[Collected data entries]

Content starts

(** A heap that serves requests up to 4096 bytes, and a disk that checks its
    arguments. *)
#[export] Instance ram_env : FsEnv ram := {
  e_kmalloc e n := if 4096 <? n then (e, 0) else (mkRam (t_next e + 1) ({[t_next e]} ∪ t_live e) (t_sector e), t_next e);
  e_kfree e p := mkRam (t_next e) (t_live e ∖ {[p]}) (t_sector e);
  e_disk_read e lba n := (e, if (0 <=? lba) && (0 <? n) && (lba + n <=? blocks) then Some (concat (t_sector e <$> seqZ lba n)) else None);
  e_disk_write e lba n bs :=
    if (0 <=? lba) && (0 <? n) && (lba + n <=? blocks) && (Z.of_nat (length bs) =? 512 * n) && forallb is_byte bs
    then (mkRam (t_next e) (t_live e) (fun b => if (lba <=? b) && (b <? lba + n) then part bs (512 * (b - lba)) 512 else t_sector e b), 0)
    else (e, -1)
}.

Record ram_ok (e : ram) (L : gset Z) : Prop := {
  ok_next : 0 < t_next e;
  ok_live : t_live e = L;
  ok_below : forall p, p ∈ L -> p < t_next e;
  ok_sector : forall b, length (t_sector e b) = 512%nat /\ bytes (t_sector e b)
}.

Lemma forallb_bytes bs : forallb is_byte bs = true -> bytes bs.
Proof.
  induction bs as [|b bs IH]; [done |]. simpl. intros H. apply andb_true_iff in H as [Hb H]. unfold is_byte in Hb. zbool. constructor; [lia | auto].
Qed.

Lemma ram_write e L lba n bs : ram_ok e L -> length bs = Z.to_nat (512 * n) -> bytes bs ->
  ram_ok (mkRam (t_next e) (t_live e) (fun b => if (lba <=? b) && (b <? lba + n) then part bs (512 * (b - lba)) 512 else t_sector e b)) L.
Proof.
  intros [H1 H2 H3 H4] Hl Hb. split; simpl; try done.
  intros b. destruct (Z.leb_spec lba b), (Z.ltb_spec b (lba + n)); simpl; try apply H4.
  split; [| by apply part_bytes]. rewrite part_length; [done | lia | lia |]. unfold zlen. lia.
Qed.

#[export, program] Instance ram_laws : EnvLaws ram := { e_ok := ram_ok }.
Next Obligation.
  intros e L n e' p [H1 H2 H3 H4] Hn. simpl. destruct (4096 <? n); intros [= <- <-]; [by left |]. right.
  split; [lia |]. split; [intros Hx; specialize (H3 _ Hx); lia |]. split; simpl; [lia | by rewrite H2 | | done].
  intros x [-> %elem_of_singleton | Hx]%elem_of_union; [lia |]. specialize (H3 x Hx). lia.
Qed.
Next Obligation. intros e L p [H1 H2 H3 H4] Hp. split; simpl; [done | by rewrite H2 | set_solver | done]. Qed.

#[export, program] Instance ram_disk : DiskLaws ram := { disk_blocks := blocks; e_sector := t_sector }.
Next Obligation. intros e L b H. apply (ok_sector _ _ H). Qed.
Next Obligation. intros e L n b H Hn. simpl. by destruct (4096 <? n). Qed.
Next Obligation. intros e L p b H Hp. done. Qed.
Next Obligation.
  intros e L lba n H Hl Hn Hb. simpl. destruct (Z.leb_spec 0 lba), (Z.ltb_spec 0 n), (Z.leb_spec (lba + n) blocks); try lia. by exists e.
Qed.
Next Obligation.
  intros e L lba n bs H Hl Hn Hb Hlen Hby. cbn [e_disk_write ram_env].
  destruct (Z.leb_spec 0 lba), (Z.ltb_spec 0 n), (Z.leb_spec (lba + n) blocks), (Z.eqb_spec (Z.of_nat (length bs)) (512 * n)); try lia. simpl andb.
  assert (forallb is_byte bs = true) as ->.
  { clear - Hby. induction Hby as [|b bs Hb _ IH]; [done |]. simpl. rewrite IH. unfold is_byte. zcases; simpl; lia || done. }
  eexists. split; [reflexivity |]. split; [by apply ram_write | done].
Qed.

(** A volume of six one-sector clusters with two copies of the FAT, as
    [fat32_init] leaves it. *)
Definition geo : volume := mkVolume 512 1 512 1 1 2 3 2 6 0 true 2.

Lemma geo_ok : geometry (E := logged ram) geo.
Proof. split; cbn; unfold blocks, FAT32_CLUSTER_BAD; try lia; try done. Qed.

(** The file A.B with the bytes 7 8 9 in cluster 3, and the directory D in
    cluster 4. *)
Definition raw (b x : Z) : list Z := [b; 32; 32; 32; 32; 32; 32; 32; x; 32; 32].
Definition name_A : list Z := raw 65 66.
Definition dirent_A : dirent := new_dirent name_A 3 3.
Definition dirent_D : dirent := zset (new_dirent (raw 68 32) 4 0) 11 FAT32_ATTR_DIRECTORY.
Definition pad (l : list Z) : list Z := l ++ replicate (512 - length l) 0.
Definition fat_block0 : list Z := pad (concat (le_bytes 4 <$> [0x0FFFFFF8; 0x0FFFFFFF; 0x0FFFFFF8; 0x0FFFFFF8; 0x0FFFFFF8])).
Definition ram0 : ram := mkRam 1000 ∅ (fun b =>
  if (b =? 1) || (b =? 2) then fat_block0 else if b =? 3 then pad (dirent_A ++ dirent_D) else if b =? 4 then pad [7; 8; 9] else pad []).
(** Nothing was refused yet. *)
Definition s0 : fat32 (logged ram) := mkFat32 geo (mkLogged ram0 false).
Definition files0 : gmap (list Z) (list Z) := {[ name_A := [7; 8; 9] ]}.
Definition dirs0 : gset (list Z) := {[ raw 68 32 ]}.

Definition rest0 : list dirent := replicate 14 (replicate 32 0).
Definition data0 : Z -> list Z := data_at geo ram0.
Definition fat0 : Z -> Z := fat_at geo 0 ram0.

Lemma sectors_ok : Forall (fun l => length l = 512%nat /\ forallb is_byte l = true) [fat_block0; pad (dirent_A ++ dirent_D); pad [7; 8; 9]; pad []].
Proof. repeat constructor; vm_compute; reflexivity. Qed.

Lemma ram0_ok : ram_ok ram0 ∅.
Proof.
  pose proof sectors_ok as H. rewrite !Forall_cons in H. destruct H as ([A1 A2] & [B1 B2] & [C1 C2] & [D1 D2] & _).
  split; [done | done | by intros p Hp%not_elem_of_empty |]. intros b. cbn [t_sector ram0].
  destruct (_ || _); [split; [done | by apply forallb_bytes] |]. destruct (b =? 3); [split; [done | by apply forallb_bytes] |].
  destruct (b =? 4); (split; [done | by apply forallb_bytes]).
Qed.

Lemma holds0 : holds geo s0 ∅ fat0 data0.
Proof.
  split; [apply ram0_ok | by exists 2 | | done]. intros k c Hk Hc.
  assert (k = 0 \/ k = 1) as [-> | ->] by (simpl in Hk; lia); [done |]. unfold in_range in Hc. simpl in Hc.
  assert (c / 128 = 0) as Ed by (apply Z.div_small; lia). unfold fat0, fat_at, fat_sector. by rewrite Ed.
Qed.

Lemma slots0 : slots geo data0 [2] = dirent_A :: dirent_D :: rest0.
Proof. vm_compute. reflexivity. Qed.

Lemma fats0 : fat0 2 = 0x0FFFFFF8 /\ fat0 3 = 0x0FFFFFF8 /\ fat0 4 = 0x0FFFFFF8.
Proof. repeat split; vm_compute; reflexivity. Qed.

Definition acts0 : list (dirent * list Z) := [(dirent_A, [3]); (dirent_D, [4])].

(** The entries: name, first cluster, size, kind. *)
Lemma entry_A : active dirent_A = true /\ d_name dirent_A = name_A /\ dirent_first_cluster dirent_A = 3 /\ d_size dirent_A = 3 /\ is_directory dirent_A = false.
Proof. repeat split; vm_compute; reflexivity. Qed.
Lemma entry_D : active dirent_D = true /\ d_name dirent_D = raw 68 32 /\ dirent_first_cluster dirent_D = 4 /\ is_directory dirent_D = true.
Proof. repeat split; vm_compute; reflexivity. Qed.

Lemma one_cluster c : 2 <= c < 8 -> fat0 c = 0x0FFFFFF8 -> chain geo fat0 c [c].
Proof.
  intros Hc Hf. split; [cbn [chained]; rewrite Hf; done | constructor; [| done]; unfold in_range; simpl; lia | apply NoDup_singleton | done].
Qed.

Lemma repr0 : repr geo fat0 data0 [2] acts0 [].
Proof.
  destruct fats0 as (F2 & F3 & F4), entry_A as (A1 & A2 & A3 & A4 & A5), entry_D as (D1 & D2 & D3 & D4). split.
  - by apply one_cluster.
  - rewrite slots0. cbn [fmap list_fmap]. simpl fst. rewrite !filter_cons, !decide_True by done. rewrite filter_none; [done |]. by apply Forall_replicate.
  - rewrite slots0. vm_compute. repeat constructor.
  - change (NoDup [d_name dirent_A; d_name dirent_D]). rewrite A2, D2. apply NoDup_cons. split; [| apply NoDup_singleton]. intros Hx%list_elem_of_singleton. discriminate.
  - constructor; [| constructor; [| done]]; (split; simpl fst; simpl snd); rewrite ?A3, ?D3, ?A4; try by apply one_cluster.
    + done.
    + rewrite D4. done.
  - done.
  - apply (bool_decide_unpack (NoDup [2; 3; 4])). vm_compute. exact I.
Qed.

Lemma fs0 : fs_state geo s0 ∅ files0 dirs0 3.
Proof.
  split. exists fat0, data0, [2], acts0. split; [apply holds0 |]. split; [apply repr0 |]. split; [| split].
  - vm_compute. reflexivity.
  - vm_compute. reflexivity.
  - vm_compute. reflexivity.
Qed.

Notation name_B := [98; 46; 99] (only parsing).
End Demo.

(** ** Names *)

Section Names.
Context (ub ux : list Z) (Hb : (length ub <= 8)%nat) (Hx : (length ux <= 3)%nat).
Context (Nb : Forall (fun c => c <> 32) ub) (Nx : Forall (fun c => c <> 32) ux).

(** The stored form of a base and an extension. *)
Definition stored : list Z := ub ++ replicate (8 - length ub) 32 ++ ux ++ replicate (3 - length ux) 32.

Lemma stored_length : length stored = 11%nat.
Proof. unfold stored. rewrite !length_app, !length_replicate. lia. Qed.

Lemma stored_patch : patch (patch (replicate (Z.to_nat FAT32_NAME_LENGTH) 32) 0 ub) 8 ux = stored.
Proof.
  assert (patch (replicate (Z.to_nat FAT32_NAME_LENGTH) 32) 0 ub = ub ++ replicate (11 - length ub) 32) as ->.
  { unfold patch. change (Z.to_nat 0) with 0%nat. by rewrite drop_replicate. }
  unfold patch, stored. change (Z.to_nat 8) with 8%nat. rewrite take_app_ge, drop_app_ge by lia. rewrite take_replicate, drop_replicate, <- app_assoc.
  f_equal. f_equal; [f_equal; lia |]. f_equal. f_equal. lia.
Qed.

Lemma stored_from : name_from_83 stored = ub ++ match ux with [] => [] | _ => 46 :: ux end.
Proof.
  unfold name_from_83. assert (length (ub ++ replicate (8 - length ub) 32) = 8%nat) as H8 by (rewrite length_app, length_replicate; lia).
  assert (part stored 0 FAT32_BASE_LENGTH = ub ++ replicate (8 - length ub) 32) as ->.
  { unfold part, stored. change (Z.to_nat 0) with 0%nat. rewrite drop_0, app_assoc. by apply take_app_length'. }
  assert (part stored FAT32_BASE_LENGTH FAT32_EXT_LENGTH = ux ++ replicate (3 - length ux) 32) as ->.
  { unfold part, stored. rewrite app_assoc, drop_app_length' by done. apply take_ge. rewrite length_app, length_replicate. unfold FAT32_EXT_LENGTH. lia. }
  rewrite !until_space_run by done. f_equal. unfold stored. rewrite app_assoc, znth_app_r by (unfold zlen; rewrite H8; done).
  unfold zlen. rewrite H8. change (FAT32_BASE_LENGTH - Z.of_nat 8) with 0. destruct ux as [|c x]; [done |]. apply Forall_cons in Nx as [Nc _].
  change (znth 0 _ 0) with c. by apply Z.eqb_neq in Nc as ->.
Qed.
End Names.

(** A file name of one to eight characters, and up to three after a dot,
    is stored in upper case and padded to eleven bytes, and the stored form
    reads back as the name in upper case: two names with the same stored form
    differ at most in case. *)
Theorem name_83_roundtrip base ext : 1 <= zlen base <= 8 -> zlen ext <= 3 ->
  Forall (fun c => c <> 46 /\ c <> 32) base -> Forall (fun c => c <> 32) ext ->
  let name := base ++ match ext with [] => [] | _ => 46 :: ext end in
  exists raw, length raw = 11%nat /\ name_to_83 name = Some raw /\ name_from_83 raw = to_upper <$> name.
Proof.
  intros Hb Hx Fb Fx name. unfold zlen in Hb, Hx. set (ub := to_upper <$> base). set (ux := to_upper <$> ext).
  assert (forall l, Forall (fun c => c <> 32) l -> Forall (fun c => c <> 32) (to_upper <$> l)) as Hup.
  { intros l Hl. apply Forall_fmap. eapply Forall_impl; [exact Hl |]. intros c Hc. apply to_upper_ne; [done | lia]. }
  assert (Forall (fun c => c <> 32) ub) as Nb by (apply Hup; eapply Forall_impl; [exact Fb |]; by intros ? [_ ?]).
  assert (length ub = length base /\ length ux = length ext) as [Lb Lx] by (split; apply length_fmap).
  exists (stored ub ux). split; [apply stored_length; lia |]. split.
  - unfold name_to_83, name. rewrite base_83_run; [| by eapply Forall_impl; [exact Fb |]; intros ? [? _] | by destruct ext | lia | unfold zlen; lia | done].
    fold ub. rewrite Z.add_0_l. unfold zlen. destruct (Z.eqb_spec (Z.of_nat (length base)) 0); [lia |]. rewrite <- stored_patch by lia.
    destruct ext as [|c ext]; [by unfold ux; rewrite patch_nil |]. rewrite ext_83_run; [by rewrite Z.add_0_r | lia | unfold zlen; lia |].
    rewrite patch_length; [done | lia |]. unfold zlen. rewrite length_replicate. unfold FAT32_NAME_LENGTH. lia.
  - rewrite stored_from; [| lia | lia | done | by apply Hup]. unfold name, ux. rewrite fmap_app. f_equal. by destruct ext.
Qed.
(* ===== verification/KernelInv.v ===== *)
(** * The kernel invariant

    [kinv z k] says that the pointer structure of the kernel is sound:

    - every entry of the task table is [NULL] or points to a live task that
      knows its own index, and every live task is in the table;
    - every open file is in exactly one descriptor slot;
    - the [readers] and [writers] counts of every pipe are the number of
      open ends of each kind, and a pipe with no end left is gone;
    - address spaces belong to at most one task, and every task that is not
      a zombie has one;
    - the heap's live objects are exactly the tasks, files, pipes and
      address spaces above, all at different addresses, so nothing leaks;
    - at most the current task is running, a task waits for something
      exactly when it is blocked, and every saved frame returns to ring 3
      with interrupts on.

    [z] holds what a C function owns in local variables between two stores:
    a block, file, pipe or address space that is allocated but not linked
    yet.  It is empty at every entry to and exit from the kernel.

    The lemmas of this file are the steps; [KernelSafe] composes them into
    the handlers. *)

From stdpp Require Import base list gmap fin_maps fin_map_dom.
From Stdlib Require Import ZArith Lia Bool.
From S2P Require Import Prelude Frames Ring Kernel Sched.

(** ** What the machine promises *)

Section Laws.
Context {M : Type} {mach : Machine M}.

(** What every operation that does not concern the kernel heap or the set
    of address spaces leaves alone. *)
Definition quiet_on (ok : M -> Prop) (live as_ : M -> gset Z) (m m' : M) : Prop :=
  ok m' /\ live m' = live m /\ as_ m' = as_ m /\ forall a, a ∈ as_ m -> m_pml4 m' a = m_pml4 m a.
End Laws.
(* ===== verification/KernelFiles.v ===== *)
(** * The life of heap objects

    Allocation, linking, unlinking and freeing of files, pipes and tasks
    keep the invariant of [KernelInv]: the end counts of pipes, the
    ownership of descriptors, the exact live set of the heap. *)

From stdpp Require Import base list gmap fin_maps fin_map_dom.
From Stdlib Require Import ZArith Lia Bool.
From S2P Require Import Prelude Frames Ring Kernel Sched KernelInv.

Definition add_raw (p : Z) (z : loose) := mkLoose ({[p]} ∪ lo_raw z) (lo_file z) (lo_pipe z) (lo_as z).
Definition add_file (p : Z) (z : loose) := mkLoose (lo_raw z) ({[p]} ∪ lo_file z) (lo_pipe z) (lo_as z).
Definition add_pipe (p : Z) (z : loose) := mkLoose (lo_raw z) (lo_file z) ({[p]} ∪ lo_pipe z) (lo_as z).
Definition add_as (p : Z) (z : loose) := mkLoose (lo_raw z) (lo_file z) (lo_pipe z) ({[p]} ∪ lo_as z).

(** ** Counting ends *)

Lemma ends_insert_new fs a f q w :
  fs !! a = None -> ends (<[a := f]> fs) q w = ends fs q w + (if decide (is_end q w (a, f)) then 1 else 0).
Proof.
  intros Ha. unfold ends. destruct (decide (is_end q w (a, f))) as [He | He].
  - rewrite map_filter_insert_True by done. rewrite map_size_insert_None; [lia |].
    apply map_lookup_filter_None. by left.
  - rewrite map_filter_insert_False, delete_id by done. lia.
Qed.

Lemma ends_delete fs a f q w :
  fs !! a = Some f -> ends (delete a fs) q w = ends fs q w - (if decide (is_end q w (a, f)) then 1 else 0).
Proof.
  intros Ha. rewrite <- (insert_delete_id fs a f Ha) at 2.
  rewrite ends_insert_new by apply lookup_delete_eq. lia.
Qed.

Content ends

What the exercise asks: Reproduce the lines above, beginning at the line with "Definition dirent_A : dirent" and stopping after the line with "Definition s0 : fat32", exactly as they are.

Reply to the exercise:
Definition dirent_A : dirent := new_dirent name_A 3 3.
Definition dirent_D : dirent := zset (new_dirent (raw 68 32) 4 0) 11 FAT32_ATTR_DIRECTORY.
Definition pad (l : list Z) : list Z := l ++ replicate (512 - length l) 0.
Definition fat_block0 : list Z := pad (concat (le_bytes 4 <$> [0x0FFFFFF8; 0x0FFFFFFF; 0x0FFFFFF8; 0x0FFFFFF8; 0x0FFFFFF8])).
Definition ram0 : ram := mkRam 1000 ∅ (fun b =>
  if (b =? 1) || (b =? 2) then fat_block0 else if b =? 3 then pad (dirent_A ++ dirent_D) else if b =? 4 then pad [7; 8; 9] else pad []).
(** Nothing was refused yet. *)
Definition s0 : fat32 (logged ram) := mkFat32 geo (mkLogged ram0 false).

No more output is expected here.